Schubert’s song about linden trees may be more famous, but it is the 100th anniversary of Mahler’s death this year so I quote Mahler (or, more precisely, Friedrich Rückert, but Mahler set the poem to music).
The linden trees are in blossom in Vienna already, their distinctive fragrance sweetening the air. They’re early this year, but then it’s been that kind of spring. At the end of March suddenly everything came out at the same time so that forsythia and lilacs, chestnut trees and daffodils were all jostling for attention at once. Now it’s the elderflowers, cherries (not the blossoms, the fruit!), and the linden trees all out together in slightly disorienting array.
Musical addenda
Thomas Hampson singing Mahler’s “Ich atmet’ einen Lindenduft”. Hampson has been singing a lot in Vienna the last few weeks so his name is rather hanging in the air.

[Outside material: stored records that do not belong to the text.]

(* ===== verification/PublicIngress.v ===== *)
(** * Administration of public ingress

    [blaktail-coord/src/public_ingress.rs] with [designations.rs]: the public routes of
    one organisation, who may change them and how, which of them an ingress device is
    given, the feed it polls, its reports and the console's view.  Rows are typed and
    scoped to the organisation; errors carry their cause instead of their text.  The
    clock and new identifiers are arguments. *)

From S2P Require Import Prelude Text Net FlowReport Policy AclFilter CoordAcl CoordForward AppConnectors CoordRules Resources Posture Topology.

Module PublicIngress.
Import Resources Posture Topology.

Definition CAP_PUBLIC_INGRESS : str := lit "public-ingress".
Definition MAX_CONFIG_WAIT_SECS : Z := 20.
Definition STALE_AFTER_SECS : Z := 30.
Definition ONLINE_WINDOW_SECS : Z := 90.
Definition MAX_ROUTES : Z := 32.
Definition ENABLE_PHRASE : str := lit "PUBLIC".
Definition TLS_MODES : list str := [lit "operator_files"; lit "acme_http01"].
Definition AUTH_MODES : list str := [lit "none"; lit "oidc"].
Definition RATE_RANGE : Z * Z := (1, 60000).
Definition BODY_RANGE : Z * Z := (0, 100 * 1024 * 1024).
Definition CONNECTION_RANGE : Z * Z := (1, 4096).
Definition RETENTION_RANGE : Z * Z := (1, 365).
Definition MAX_REASON : nat := 200.
Definition MAX_CONTACT : nat := 200.

Inductive ApiError :=
| FqdnLength | FqdnIsAddress | FqdnLabels | FqdnLabel (label : str) | FqdnTld | FqdnReserved (tld : str)
| BadDomain (domain : str) | TooManyDomains | BadNetwork (cidr : str) | TooManyNetworks | OutOfRange (name : str)
| BadContact | ConfirmEnable | NoContact | BadTls | BadAuth | ConfirmHost (fqdn : str) | IngressOff | TooManyRoutes
| NoSuchService | ServiceNotHttp | NoSuchDevice | NoTarget | DuplicateHost | BadReason | TooManyReports
| NotFound | PreconditionFailed | Forbidden | Unauthorized | Suspended | CredentialExpired.

(** ** Validation *)

(** [v.trim().trim_end_matches('.').to_ascii_lowercase()] *)
Definition host_name (raw : str) : str := to_ascii_lowercase (trim_end_matches 46 (trim raw)).

Definition label_char (c : Z) : bool := is_ascii_lowercase c || is_ascii_digit c || (c =? 45).

Definition valid_label (label : str) : bool :=
  negb (bool_decide (label = [])) && (length label <=? 63)%nat && forallb label_char label
  && negb (starts_with [45] label) && negb (ends_with [45] label).

Definition RESERVED : list str :=
  [lit "blaktail"; lit "local"; lit "localhost"; lit "internal"; lit "arpa"; lit "test"; lit "invalid"; lit "example"; lit "home";
   lit "lan"; lit "corp"].

Definition validate_fqdn (raw : str) : result ApiError str :=
  let fqdn := host_name raw in
  let? _ := reject_if (bool_decide (fqdn = []) || (253 <? length fqdn)%nat) FqdnLength in
  let? _ := reject_if (bool_decide (is_Some (parse_ip fqdn))) FqdnIsAddress in
  let labels := Text.split 46 fqdn in
  let? _ := reject_if (length labels <? 2)%nat FqdnLabels in
  let? _ := try_each (λ label, reject_if (negb (valid_label label)) (FqdnLabel label)) labels in
  let tld := default [] (last labels) in
  let? _ := reject_if (forallb is_ascii_digit tld) FqdnTld in
  let? _ := try_each (λ reserved, reject_if (bool_decide (tld = reserved)) (FqdnReserved reserved)) RESERVED in
  Ok fqdn.

(** [trim_start_matches('@')] *)
Fixpoint trim_ats (s : str) : str := match s with c :: r => if c =? 64 then trim_ats r else s | [] => [] end.

Definition domain_char (c : Z) : bool := label_char c || (c =? 46).

(** An empty entry is skipped; [sort] and [dedup] leave the ascending set. *)
Definition canonical_domain (raw : str) : result ApiError (option str) :=
  let domain := to_ascii_lowercase (trim_ats (trim raw)) in
  if bool_decide (domain = []) then Ok None
  else if negb (contains_char 46 domain) || negb (forallb domain_char domain) then Err (BadDomain domain)
  else Ok (Some domain).

Definition canonical_domains (domains : list str) : result ApiError (list str) :=
  let? out := try_collect canonical_domain domains in
  let out := BTree.extend [] (omap id out) in
  let? _ := reject_if (16 <? length out)%nat TooManyDomains in
  Ok out.

Definition canonical_cidr (raw : str) : result ApiError (option str) :=
  let cidr := trim raw in
  if bool_decide (cidr = []) then Ok None
  else
    let '(address, prefix) := default (cidr, []) (split_once 47 cidr) in
    let? address := ok_or (parse_ip address) (BadNetwork cidr) in
    let max := if is_ipv4 address then 32 else 128 in
    let? prefix := if bool_decide (prefix = []) then Ok max else ok_or (parse_uint 10 U32_MAX prefix) (BadNetwork cidr) in
    let? _ := reject_if (max <? prefix) (BadNetwork cidr) in
    let network := match address with
                   | V4 a => V4 (mask_value 32 prefix a)
                   | V6 a => V6 (mask_value 128 prefix a)
                   end in
    Ok (Some (show_ip network ++ lit "/" ++ dec prefix)).

Definition canonical_cidrs (cidrs : list str) : result ApiError (list str) :=
  let? out := try_collect canonical_cidr cidrs in
  let out := BTree.extend [] (omap id out) in
  let? _ := reject_if (64 <? length out)%nat TooManyNetworks in
  Ok out.

Definition in_range (name : string) (value : Z) (range : Z * Z) : result ApiError Z :=
  if (range.1 <=? value) && (value <=? range.2) then Ok value else Err (OutOfRange (lit name)).

Definition printable (value : str) (max : nat) : bool := (length (chars value) <=? max)%nat && negb (existsb is_control (chars value)).

(** ** Rows *)

Record Limits := mkLimits {
  rate_limit_per_minute : Z;
  max_body_bytes : Z;
  max_connections : Z;
  log_retention_days : Z
}.

Record StoredRoute := mkStoredRoute {
  r_id : Uuid;
  r_fqdn : str;
  r_service : option Uuid;
  r_node : Uuid;
  r_port : Z;
  r_tls : str;
  r_auth : str;
  r_domains : list str;
  r_sources : list str;
  r_limits : Limits;
  r_enabled : bool;
  r_emergency_at : option Z;
  r_emergency_by : option str;
  r_emergency_reason : option str;
  r_revision : Z;
  r_created_at : Z;
  r_updated_at : Z
}.

Record Settings := mkSettings { s_enabled : bool; s_contact : str; s_updated_at : option Z }.

(** A row of [org_services]. *)
Record ServiceRow := mkServiceRow { sv_id : Uuid; sv_target : Uuid; sv_port : Z; sv_protocol : str; sv_enabled : bool }.

Record RouteReport := mkRouteReport {
  rr_route : Uuid;
  rr_not_after : option Z;
  rr_source : option str;
  rr_error : option str
}.

(** A row of [public_ingress_nodes]. *)
Record IngressRow := mkIngressRow { ir_node : Uuid; ir_last_config : Z; ir_revision : Z; ir_reports : list RouteReport }.

Record Entry := mkEntry { en_user : str; en_action : str; en_target : str }.

(** The rows of one organisation that these handlers read and write. *)
Record Org := mkOrg {
  org_id : Uuid;
  settings_row : option Settings;
  routes : list StoredRoute;
  devices : list DeviceRow;
  checks : BTree.map_of StoredCheck;
  acl : Acl;
  services : list ServiceRow;
  designated : list Uuid;
  ingress_rows : list IngressRow;
  control_revision : Z;
  audit : list Entry
}.

Record Session := mkSession { se_user : str; se_email : str; se_role : Role }.

Definition load_settings (o : Org) : Settings := default (mkSettings false [] None) (settings_row o).

Definition fqdn_le (a b : StoredRoute) : bool := negb (BTree.str_ltb (r_fqdn b) (r_fqdn a)).
Fixpoint insert_by_fqdn (r : StoredRoute) (l : list StoredRoute) : list StoredRoute :=
  match l with [] => [r] | s :: l' => if fqdn_le r s then r :: l else s :: insert_by_fqdn r l' end.

(** [ORDER BY fqdn] *)
Definition load_routes (o : Org) : list StoredRoute := foldr insert_by_fqdn [] (routes o).

Definition load_route (o : Org) (id : Uuid) : result ApiError StoredRoute :=
  ok_or (List.find (λ r, bool_decide (r_id r = id)) (routes o)) NotFound.

Definition with_routes (o : Org) (rs : list StoredRoute) : Org :=
  mkOrg (org_id o) (settings_row o) rs (devices o) (checks o) (acl o) (services o) (designated o) (ingress_rows o) (control_revision o) (audit o).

Hermann Prey singing Schubert’s “Der Lindenbaum”. I’ve never been that much of a Fischer-Dieskau fan. I’ve always had a soft spot for Prey’s human vulnerability. And I had the great, great privilege of hearing him sing “Die Winterreise” in the Golden Hall of the Musikverein in Vienna, a year or so before his death. He stood and sang the cycle as if it were an old, intimate friend, which I suppose it was. Absolutely extraordinary.